Q Will there be specifically more on Bosnia?

MR. MCCURRY: I expect he will touch on Bosnia. I don't expect that to be a major focus of his remarks.

Q Mike, do you think there will be warm welcomes from the news that West Point's going to take a $14 million budget cut?

MR. MCCURRY: I think that everyone who is graduating from West Point tomorrow has been following very closely the debate in the United States about how we configured our military forces so they meet the challenges we face, and every single one of them no doubt studied and are aware of the defense reviews that have been conducted, and are probably proud of what they are capable of doing in an area in which we have set some contours on the resources that we make available for our military.

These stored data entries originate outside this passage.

(** The walk stays among the reachable nodes and leaves no successor behind. *)
Definition bfs_inv (l : list Arc) (a : nat) (st : list nat * list nat) : Prop :=
  (forall x, x ∈ st.1 \/ x ∈ st.2 -> rtc (arc_between l) a x) /\ (a ∈ st.1 \/ a ∈ st.2) /\
  (forall x y, x ∈ st.1 -> arc_between l x y -> y ∈ st.1 \/ y ∈ st.2).

Lemma targets_elem (l : list Arc) x y :
  y ∈ map (fun z : Arc => z.1.2) (List.filter (fun z : Arc => z.1.1 =? x) l) <-> arc_between l x y.
Proof.
  change (map ?f ?l) with (f <$> l). rewrite list_elem_of_fmap. split.
  - intros ([[x' y'] w] & -> & Hin). apply filter_elem in Hin as [Hin E].
    cbn in *. apply Nat.eqb_eq in E as ->. by exists w.
  - intros [w Hin]. exists (x, y, w). rewrite filter_elem. cbn. by rewrite Nat.eqb_refl.
Qed.

Lemma filter_length_split {A} (p q : A -> bool) l :
  (forall x, p x = true -> q x = true) ->
  length (List.filter q l) =
    length (List.filter p l) + length (List.filter (fun x => q x && negb (p x)) l).
Proof.
  intros Hpq. induction l as [|x l IH]; [done|]. cbn.
  specialize (Hpq x). destruct (p x), (q x); cbn; try lia; by specialize (Hpq eq_refl).
Qed.

Lemma bfs_inv_step l a seen x todo :
  bfs_inv l a (seen, x :: todo) ->
  bfs_inv l a (x :: seen,
    map (fun y : Arc => y.1.2) (List.filter (fun y : Arc => y.1.1 =? x) l) ++ todo).
Proof.
  intros (Hr & Ha & Hc). cbn in *. split_and!; cbn [fst snd].
  - intros y. rewrite elem_of_cons, elem_of_app, targets_elem. intros [[-> |?]|[[w Hy]|?]];
      [apply Hr; set_solver..| |apply Hr; set_solver].
    eapply rtc_r; [apply (Hr x); set_solver|]. by exists w.
  - set_solver.
  - intros y z. rewrite !elem_of_cons, elem_of_app, targets_elem. intros [-> |Hy] Hz; [tauto|].
    destruct (Hc y z Hy Hz); set_solver.
Qed.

I think what they're interested in knowing and what our budget and what our defense -- recently-concluded defense review makes clear is, they will be equipped with the most modern technologically capable equipment and tools that they need in order to do the jobs we send them to do.

Q As a follow-up, this is the Army's home, they've taken a beating pretty much this year -- how's he going to cheer these guys up?

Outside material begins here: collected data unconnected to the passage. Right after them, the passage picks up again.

(* ===== verification/Scopes.v ===== *)
(** * The scopes of the resolved graph ([Graph::select_scopes] of
      [rv-resolver/src/graph.rs])

    Once mediation is done every node takes the scope Maven's JavaScopeSelector
    picks: groups are resolved in the order of the ConflictIdSorter, a cycle is
    broken at the nearest group left, and a node where a cycle was broken gathers the
    scopes of the paths to it. *)

From Stdlib Require Import Ascii String Lia.
From stdpp Require Import base list strings gmap relations.
From S2P Require Import Prelude Iter Str Version Coordinates Dependency Keys Queue Graph ConflictOrder.

#[local] Set Warnings "-clear-no-such-hyp".

Definition MAX_GATHER_STATES : N := 100000.

Section Select.
Context {RepoContext G : Type} `{PetGraph (Node.t RepoContext) G}.

(** [offer] of [pick_scope]: the widest scope so far, never [system]. *)
Definition offer (widest : option Scope) (scope : Scope) : option Scope :=
  if negb (bool_decide (scope = System)) && is_none_or (fun current => width current <? width scope) widest
  then Some scope else widest.

(** The scopes a node has below its parents, as the edges into it are listed. *)
Definition offer_edge (picked : list (option Scope)) (widest : option Scope) (e : EdgeRef.t) : option Scope :=
  match picked !!! EdgeRef.source e with
  | Some parent => offer widest (scope_below (EdgeRef.weight e) parent)
  | None => widest
  end.

Definition widest_below (g : Graph G) (node : nat) (picked : list (option Scope)) : option Scope :=
  foldl (offer_edge picked) None (edges_into (graph g) node).

(** *** Gathering where a cycle was broken *)

(** The names of a node; the indices the walk meets are those of nodes. *)
Definition group_of_node (g : Graph G) (n : nat) : str :=
  from_option (fun w => Coord.group_id (Node.coord w)) [] (node g n).

Definition artifact_of_node (g : Graph G) (n : nat) : str :=
  from_option (fun w => Coord.artifact_id (Node.coord w)) [] (node g n).

(** [names_gathered]: whether an exclusion names the node or an ancestor. *)
Definition names_gathered (g : Graph G) (node : nat) (ancestors : list bool) (ex : ExclusionKey) : bool :=
  existsb (fun idx => ((idx =? node) || (ancestors !!! idx : bool))
                      && excludes [ex] (group_of_node g idx) (artifact_of_node g idx))
    (seq 0 (node_count g)).

(** One exclusion of [Graph::gathered_exclusions], and all of them. *)
Definition gather_exclusion (names : ExclusionKey -> bool) (merged : list ExclusionKey) (ex : ExclusionKey)
    : list ExclusionKey :=
  if negb (bool_decide (ex ∈ merged)) && names ex then merged ++ [ex] else merged.

Definition gathered_exclusions (names : ExclusionKey -> bool) (parent : list ExclusionKey)
    (added : list Exclusion) : list ExclusionKey :=
  let merged := foldl (gather_exclusion names) parent (map exclusion_key added) in
  if length merged =? length parent then parent
  else sort_by (fun a b => match exclusion_key_cmp a b with Gt => false | _ => true end) merged.

(** The locals of the walk; the top of the stack comes first, with the edges a frame
    still pops in the order it pops them. *)
Record Gather := {
  widest : option Scope;
  seen : list (nat * Scope * list ExclusionKey);
  on_path : gset nat;
  gather_stack : list (nat * Scope * list ExclusionKey * list EdgeRef.t);
}.

Definition popped_edges (g : Graph G) (n : nat) : list EdgeRef.t := reverse (edges_from (graph g) n).

(** The scope of a resolved group, which is gathered through only below its winner:
    [None] leaves the child out. *)
Definition through (g : Graph G) (picked : list (option Scope)) (done : list bool) (from child : nat)
    : option (option Scope) :=
  if (done !!! child : bool) then
    let winner := opt_filter (fun parent => negb (bool_decide (edges_connecting (graph g) parent child = [])))
                    (node g child ≫= Node.winner_parent) in
    if is_some_and (fun parent => negb (parent =? from)) winner then None
    else Some (picked !!! child)
  else Some None.

Definition gather_step (g : Graph G) (target : nat) (picked : list (option Scope)) (done ancestors : list bool)
    (st : Gather) : Gather + result GraphLimitExceeded (option Scope) :=
  match gather_stack st with
  | [] => inr (Ok (widest st))
  | (from, scope, excluded, []) :: rest =>
    inl {| widest := widest st; seen := seen st; on_path := on_path st ∖ {[from]}; gather_stack := rest |}
  | (from, scope, excluded, edge :: edges) :: rest =>
    let popped := (from, scope, excluded, edges) :: rest in
    let below := scope_below (EdgeRef.weight edge) scope in
    let child := EdgeRef.target edge in
    let skip widest' :=
      inl {| widest := widest'; seen := seen st; on_path := on_path st; gather_stack := popped |} in
    if excludes excluded (group_of_node g child) (artifact_of_node g child) then skip (widest st)
    else if child =? target then skip (offer (widest st) below)
    else
      match through g picked done from child with
      | None => skip (widest st)
      | Some at_scope =>
        let excluded' := gathered_exclusions (names_gathered g target ancestors) excluded
                           (edge_exclusions (EdgeRef.weight edge)) in
        let scope' := default below at_scope in
        if (ancestors !!! child : bool) && negb (bool_decide (child ∈ on_path st))
           && negb (bool_decide ((child, scope', excluded') ∈ seen st))
        then
          let seen' := (child, scope', excluded') :: seen st in
          if (MAX_GATHER_STATES <? N.of_nat (length seen'))%N
          then inr (Err {| what := StatesGathering; limit_value := MAX_GATHER_STATES;
                           limit_coord := group_of_node g target ++ $":" ++ artifact_of_node g target |})
          else inl {| widest := widest st; seen := seen'; on_path := {[child]} ∪ on_path st;
                      gather_stack := (child, scope', excluded', popped_edges g child) :: popped |}
        else skip (widest st)
      end
  end.

(** A frame per state gathered and a turn per edge of each. *)
Definition gather_budget (g : Graph G) : N :=
  ((MAX_GATHER_STATES + 2) * N.of_nat (2 + edge_count g))%N.

(** [Graph::pick_scope]; no result only if the walk did not end. *)
Definition pick_scope (g : Graph G) (target : nat) (broken : bool) (picked : list (option Scope))
    (done ancestors : list bool) : option (result GraphLimitExceeded Scope) :=
  let own := from_option Node.scope Compile (node g target) in
  if negb broken then Some (Ok (default own (widest_below g target picked)))
  else
    let start := default Compile (picked !!! root g) in
    found ← run_loop (gather_step g target picked done ancestors) (gather_budget g)
      {| widest := None; seen := [(root g, start, [])]; on_path := {[root g]};
         gather_stack := [(root g, start, [], popped_edges g (root g))] |};
    Some (x ← found; Ok (default own x)).

(** *** Picking in order *)

(** The locals of [select_scopes]; the top of [ready] comes first. *)
Record Selecting := {
  picked : list (option Scope);
  found_cycles : option (list (list nat));
  ancestors : list bool;
  done : list bool;
  degree : list nat;
  ready : list (nat * bool);
}.

(** The nodes of the cycles through a node become ancestors. *)
Definition join_cycles (found : option (list (list nat))) (node : nat) (ancestors : list bool) : list bool :=
  foldl (fun acc member => <[member := true]> acc) ancestors
    (mjoin (List.filter (fun cycle => bool_decide (node ∈ cycle)) (default [] found))).

(** One node below a node that was resolved: it may be ready. *)
Definition release (st : list nat * list (nat * bool)) (child : nat) : list nat * list (nat * bool) :=
  let '(degree, ready) := st in
  let left := (degree !!! child) - 1 in
  (<[child := left]> degree, if left =? 0 then (child, false) :: ready else ready).

(** One turn of the inner loop; [inr] when nothing is ready or the picking failed. *)
Definition drain_step (g : Graph G) (groups : ConflictOrder) (st : Selecting)
    : Selecting + option (result GraphLimitExceeded Selecting) :=
  match ready st with
  | [] => inr (Some (Ok st))
  | (n, broken) :: rest =>
    if (done st !!! n : bool)
    then inl {| picked := picked st; found_cycles := found_cycles st; ancestors := ancestors st;
                done := done st; degree := degree st; ready := rest |}
    else
      let ancestors' := join_cycles (found_cycles st) n (ancestors st) in
      let scope :=
        match picked st !!! n with
        | Some s => Some (Ok s)
        | None => pick_scope g n broken (picked st) (done st) ancestors'
        end in
      match scope with
      | None => inr None
      | Some (Err e) => inr (Some (Err e))
      | Some (Ok s) =>
        let '(degree', ready') := foldl release (degree st, rest) (children groups !!! n) in
        inl {| picked := <[n := Some s]> (picked st); found_cycles := found_cycles st;
               ancestors := <[n := true]> ancestors'; done := <[n := true]> (done st);
               degree := degree'; ready := ready' |}
      end
  end.

Definition drain_budget (groups : ConflictOrder) (st : Selecting) : N :=
  N.of_nat (S (length (ready st) + sum_to (length (done st)) (fun n => length (children groups !!! n)))).

(** The order of the groups left when nothing is ready: by depth, then by what still
    lies above. *)
Definition nearest_cmp (groups : ConflictOrder) (degree : list nat) (a b : nat) : comparison :=
  ord_then (Nat.compare (default 0 (depth groups !!! a)) (default 0 (depth groups !!! b)))
           (Nat.compare (degree !!! a) (degree !!! b)).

MR. MCCURRY: I think the President will find a way, both by his presence there and what he expresses by way of his personal respect for the challenge that these young officers take on, he will be able to boost morale, and I think he will talk about the challenges they face as they deal with all of the quality of life issues that are important to the nation's military -- not only the Army, but all of the uniformed military service.

Q Will he be dealing with military --

MR. MCCURRY: I don't expect that to be a major focus of his remarks.

Q -- maybe?

MR. MCCURRY: I think it's possible he's still working through the address and it remains to be seen whether he will address that specifically.

Q Will he lay out a major argument for the American people here for NATO expansion? Is this the principal goal --

MR. MCCURRY: His principal goal is really to begin the debate on the reasons why the United States needs to remain engaged in Europe, why that's in the interest of the American people. In some ways, the President made that argument during the course of his trip to Europe this past week, but I think he's going to amplify on it this week. He's going to really make it clear that for every American, we are safer, more secure, and in the long run more prosperous when we live in a world in which security is no longer something that defines the worries that we face day to day and he will find a way to make that argument, I think, compellingly.

Q If I could follow up on that. There's this new question about our NATO allies wanting to add additional members to NATO that we are not too anxious to add, and that this would -- doesn't this conjure up a picture of an ever-expanding NATO which will cost us a lot of money?

MR. MCCURRY: No. This is the perfect snapshot that explains why this has been the most successful alliance in the history of the world, because it is 16 nations that cooperate together that have, in a way, made a sacred pledge to each other, and they take the commitments they make and membership in that organization very, very seriously. It's why this has been the subject of ongoing discussions now intensified at the ministerial level, it is why we'll continue to be working on this specific issue, my guess, right through to the beginning of the summit in Madrid.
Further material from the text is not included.